Benim üzerinde durmak istediğim konu vilayetle de şu:
İnsanı kendine getiren bu doğal afetleri felakete dönüştürmede insanoğlu olarak hiç geride duramıyor oluşumuz biraz riyakar geliyor bana. Ellerimizi açıyoruz Yaradan’a da önlem olmadan tevekkül olur mu sanki?
Bizim yapmamız gereken zelzele ülkesinde yaşadığımızı artık fark etmek. Zelzele sonrasında yapılacaklardan evvel zelzele öncesi yapılması gerekenlerin idrakinde olmak.
Uzmanlar büyüklüğü 7,5 un üzerindeki üstelik peş peşe iki tane zelzelenin dünyanın neresinde olursa olsun bu stil kaotik durumlara sebep olabileceğini söylüyor da epey imar affını, betondan demirden çalmayı, çürük tabana bina yapılmasına ruhsat verilmesini, çarpık kentleşmeyi, zelzelede büyük dezavantaja neden olan bitişik nizamı konuşmayacak mıyız?
Ya da yalnızca konuşmakla mı kalacağız?
Herkes üzere ben de çok üzgünüm.
Sağ duyulu olmaya mecburuz.
Şimdi birlik vakti.
Kusurlarımızı, yanılgılarımızı kriz sonrasında enine uzunluğuna tartışalım,
Lafta kalmasın, gerekli mercilere gerekli dayatmalar o vakit elbette yapılsın.

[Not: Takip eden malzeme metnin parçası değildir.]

Lemma legal_next_owned e c c' : owned c -> legal_next e c = Some c' -> owned c'.
Proof.
  intros Hc [Hl He]%legal_next_next. destruct e as [t k|t w|t|t spent]; cbn [next] in He.
  - destruct (pcs c !! t) as [[]|] eqn:Ht; try done. injection He as <-. by eapply owned_call.
  - destruct (pcs c !! t) as [pc|] eqn:Ht; [|done]. cbn in He. destruct (freed c) eqn:Hf; [done|]. by eapply run_owned.
  - destruct (pcs c !! t) as [[]|] eqn:Ht; try done. injection He as <-.
    by eapply (owned_go t _ _ c); [done|exact Ht|reflexivity..|done].
  - destruct (pcs c !! t) as [[]|] eqn:Ht; try done; case_match; try done; injection He as <-;
      [eapply (owned_go t _ (check_time _ _) c)|eapply (owned_go t _ _ c)]; try done; try exact Ht;
      try reflexivity; unfold check_time; by case_match.
Qed.

Lemma new_owned n threads : owned (kryos_chan_new n threads).
Proof.
  assert (H0 : forall p, p (Idle (mkRet 0 [])) = false -> pool_count p (pcs (kryos_chan_new n threads)) = 0%nat).
  { intros p Hp. destruct (pool_count p _) as [|k] eqn:Hk; [done|].
    destruct (pool_sum_pos (fun pc => if p pc then 1 else 0)%nat (pcs (kryos_chan_new n threads)))
      as (t & pc & Ht & Hpc); [unfold pool_count in Hk; lia|].
    rewrite (new_idle n threads t pc Ht), Hp in Hpc. lia. }
  split; unfold handles, frees; rewrite ?H0 by done; cbn; lia.
Qed.

(** The states that a channel can be in. *)
Definition reachable (c : Chan) : Prop :=
  exists n threads es, exec legal_next es (kryos_chan_new n threads) = Some c.

Lemma reachable_inv c : reachable c -> inv c /\ owned c.
Proof.
  intros (n & threads & es & He).
  apply (exec_invariant legal_next (fun c => inv c /\ owned c)) in He; [done| |by split; [apply new_inv|apply new_owned]].
  intros e c1 c2 [H1 H2] H3. split; [|by eapply legal_next_owned].
  apply legal_next_next in H3 as [_ H3]. by eapply next_inv.
Qed.

Lemma owned_freed_idle c t pc : owned c -> freed c = true -> pcs c !! t = Some pc -> is_idle pc = true.
Proof.
  intros [H1 H2 H3 H4 H5] Hf Ht. unfold frees in H5. rewrite Hf in H5.
  destruct (Z.eqb_spec (ref_count c) 0) as [Hz|]; [|lia]. unfold handles in *.
  pose proof (pool_count_0 is_dropping (pcs c) t pc ltac:(lia) Ht) as Hd.
  pose proof (pool_count_0 is_freeing (pcs c) t pc ltac:(lia) Ht) as Hfr.
  pose proof (pool_count_0 is_using (pcs c) t pc (H4 ltac:(lia)) Ht) as Hu.
  unfold is_using in Hu. rewrite Hd, Hfr in Hu. by destruct (is_idle pc).
Qed.

(** The reference count is the number of handles, those being given up included, and the
    box of a channel is given back exactly once, by the thread that gives up the last
    handle: never while a handle is left or a call is in progress, and never a second
    time. *)
Lemma last_drop_frees c : reachable c ->
  frees c = (if ref_count c =? 0 then 1%nat else 0%nat)
  /\ (0 <= handles c <= ref_count c)
  /\ (freed c = true -> forall t pc, pcs c !! t = Some pc -> is_idle pc = true).
Proof.
  intros [_ Hc]%reachable_inv. split; [apply Hc|]. pose proof (own_handles c Hc) as Hh. split; [unfold handles in *; lia|].
  intros Hf t pc Ht. by eapply owned_freed_idle.
Qed.

(* ------------------------------------------------------------------ *)
(** ** Liveness                                                        *)
(* ------------------------------------------------------------------ *)

(** A thread that does nothing of its own: outside of a call, or asleep. *)
Definition resting (pc : Pc) : bool :=
  match pc with Idle _ | Recv_asleep _ => true | _ => false end.
Definition settled (c : Chan) : Prop :=
  forall t pc, pcs c !! t = Some pc -> resting pc = true /\ (is_asleep pc = true -> queue c = []).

Bir fizikçi olarak ortada dolanan bir söylenti hakkında da bilgi vermek istiyorum,
İlk olarak meşhur fizikçi Nikola Tesla tarafından başlangıç seviyesinde oluşturulan HAARP projesi!
Tesla kendi periyodunun kısıtlı kurallarında dahi, atmosfere düşük seviyede manyetik dalgalar gönderilerek güçlü bir güç oluşturulduğunu keşfetmişti.
Yetkililere nazaran bu çalışmanın gayesi toprağın derinlerini incelemek, denizaltılarla haberleşmeyi kolaylaştırmak ve büyük bir alandaki tüm haberleşmeyi kesmek…
Bilim beşerlerine nazaran haarp teknolojisi bu büyüklükte bir sarsıntısı oluşturmak şöyle dursun tetiklemesine bile gücünün yetmeyeceğini söylemekte.
Jeofizikçilerinden kimilerine nazaran ise de bu teknoloji iklimleri değiştirmek, ozon katmanı ile oynamak, zelzele yaratmak, radyasyon yaymayan nükleer patlamalar yaratmak üzere fecî güçlere sahip.
Kafamı toparlamakta zorlandığım yazımda vurgulamak istediğim yere gelirsem,
Doğa ile savaşmaya fizikî gücümüz kâfi mi bilemem de biz vilayetle de zihinsel gücümüzü insanlığa yararlı olacak alanlarda kullanalım.
Yapay afetler ve salgınlar yaratmakta değil…
Hepimiz tıpkı gemideyiz ve okyanus gereğince dalgalı.
O vakit tahminen bir gün bu insafla, vicdanla ve tabiat ile dostça geçindikçe doğal afetlerden de en az hasarla çıkarız.
Bireysel olarak yapabildiğim birkaç şeyin içinde bu yazı da vardı.
Bir nebze yararı olursa ne memnun.
Vefat eden kardeşlerimize Allahtan rahmet geride kalanlara baş sıhhati diliyorum.
Asla yalnız değilsiniz,
Biz muhacir ve ensar kavramlarını bilen, içselleştiren bir milletin evlatlarıyız.